● **What this task involves**
Set down the complete data exactly as it appears below.

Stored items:
(* ===== verification/NotificationHandler.v ===== *)
(** * Notifications to the cloud

    [NotificationHandler] models handlers/src/hostIf_NotificationHandler.cpp,
    with [notificationCallBack] of parodusClient/pal/webpa_adapter.cpp: what a
    notification says, and the queue between the threads that have something to
    notify and the callback that sends it.  A JSON object under construction is
    the list of its members; printing it is cJSON's, a parameter. *)
From stdpp Require Import base list strings numbers relations.
From Stdlib Require Import Ascii ZArith Lia.
From S2P Require Import Prelude HostIf MsgHandler FrontEnd Webpa.
Import Webpa (WAL_DATA_TYPE(..)).

#[local] Arguments streq : simpl never.

Module NotificationHandler.

(** ** Payloads *)
Inductive jvalue : Type :=
  | JString (s : string)
  | JNumber (z : Z)
  | JBool (b : bool).

Definition json : Type := list (string * jvalue).

Record NotifyData := mkNotify { notifyDest : string; notifyPayload : json }.

(** What is broadcast about a change, with the value as the bytes of its buffer. *)
Record IARM_Bus_tr69HostIfMgr_EventData_t := mkEvent {
  ev_paramName : string;
  ev_paramValue : list ascii;
  ev_paramtype : HostIf_ParamType_t
}.

Definition converttoWalType (paramType : HostIf_ParamType_t) : WAL_DATA_TYPE :=
  match paramType with
  | hostIf_StringType => WAL_STRING
  | hostIf_UnsignedIntType => WAL_UINT
  | hostIf_IntegerType => WAL_INT
  | hostIf_BooleanType => WAL_BOOLEAN
  | hostIf_UnsignedLongType => WAL_ULONG
  | hostIf_DateTimeType => WAL_DATETIME
  end.

Definition addToJsonObject (j : json) (key : string) (value : list ascii) (type : WAL_DATA_TYPE) : json :=
  j ++ [(key, match type with
              | WAL_STRING => JString (buf_str value)
              | WAL_INT => JNumber (get_int value)
              | WAL_UINT => JNumber (get_uint value)
              | WAL_BOOLEAN => JBool (get_boolean value)
              | WAL_ULONG => JNumber (uint64 (le_val (take 8 value)))
              | _ => JString (buf_str value)
              end)].

Section payloads.
(** [getNotifySource ()] *)
Variable device_id : string.

Definition pushValueChangeNotification (event : IARM_Bus_tr69HostIfMgr_EventData_t) : NotifyData :=
  let pwalType := converttoWalType (ev_paramtype event) in
  mkNotify "event:VALUE_CHANGE_NOTIFICATION"
    (addToJsonObject
       [("device_id", JString device_id); ("datatype", JNumber (Webpa.wal_type pwalType));
        ("paramName", JString (ev_paramName event));
        ("notificationType", JString "VALUE_CHANGE_NOTIFICATION")]%string
       "paramValue" (ev_paramValue event) pwalType).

● **Solution to the problem**
(* ===== verification/NotificationHandler.v ===== *)
(** * Notifications to the cloud

    [NotificationHandler] models handlers/src/hostIf_NotificationHandler.cpp,
    with [notificationCallBack] of parodusClient/pal/webpa_adapter.cpp: what a
    notification says, and the queue between the threads that have something to
    notify and the callback that sends it.  A JSON object under construction is
    the list of its members; printing it is cJSON's, a parameter. *)
From stdpp Require Import base list strings numbers relations.
From Stdlib Require Import Ascii ZArith Lia.
From S2P Require Import Prelude HostIf MsgHandler FrontEnd Webpa.
Import Webpa (WAL_DATA_TYPE(..)).

#[local] Arguments streq : simpl never.

Module NotificationHandler.

(** ** Payloads *)
Inductive jvalue : Type :=
  | JString (s : string)
  | JNumber (z : Z)
  | JBool (b : bool).

Definition json : Type := list (string * jvalue).

Record NotifyData := mkNotify { notifyDest : string; notifyPayload : json }.

(** What is broadcast about a change, with the value as the bytes of its buffer. *)
Record IARM_Bus_tr69HostIfMgr_EventData_t := mkEvent {
  ev_paramName : string;
  ev_paramValue : list ascii;
  ev_paramtype : HostIf_ParamType_t
}.

Definition converttoWalType (paramType : HostIf_ParamType_t) : WAL_DATA_TYPE :=
  match paramType with
  | hostIf_StringType => WAL_STRING
  | hostIf_UnsignedIntType => WAL_UINT
  | hostIf_IntegerType => WAL_INT
  | hostIf_BooleanType => WAL_BOOLEAN
  | hostIf_UnsignedLongType => WAL_ULONG
  | hostIf_DateTimeType => WAL_DATETIME
  end.

Definition addToJsonObject (j : json) (key : string) (value : list ascii) (type : WAL_DATA_TYPE) : json :=
  j ++ [(key, match type with
              | WAL_STRING => JString (buf_str value)
              | WAL_INT => JNumber (get_int value)
              | WAL_UINT => JNumber (get_uint value)
              | WAL_BOOLEAN => JBool (get_boolean value)
              | WAL_ULONG => JNumber (uint64 (le_val (take 8 value)))
              | _ => JString (buf_str value)
              end)].

Section payloads.
(** [getNotifySource ()] *)
Variable device_id : string.

Definition pushValueChangeNotification (event : IARM_Bus_tr69HostIfMgr_EventData_t) : NotifyData :=
  let pwalType := converttoWalType (ev_paramtype event) in
  mkNotify "event:VALUE_CHANGE_NOTIFICATION"
    (addToJsonObject
       [("device_id", JString device_id); ("datatype", JNumber (Webpa.wal_type pwalType));
        ("paramName", JString (ev_paramName event));
        ("notificationType", JString "VALUE_CHANGE_NOTIFICATION")]%string
       "paramValue" (ev_paramValue event) pwalType).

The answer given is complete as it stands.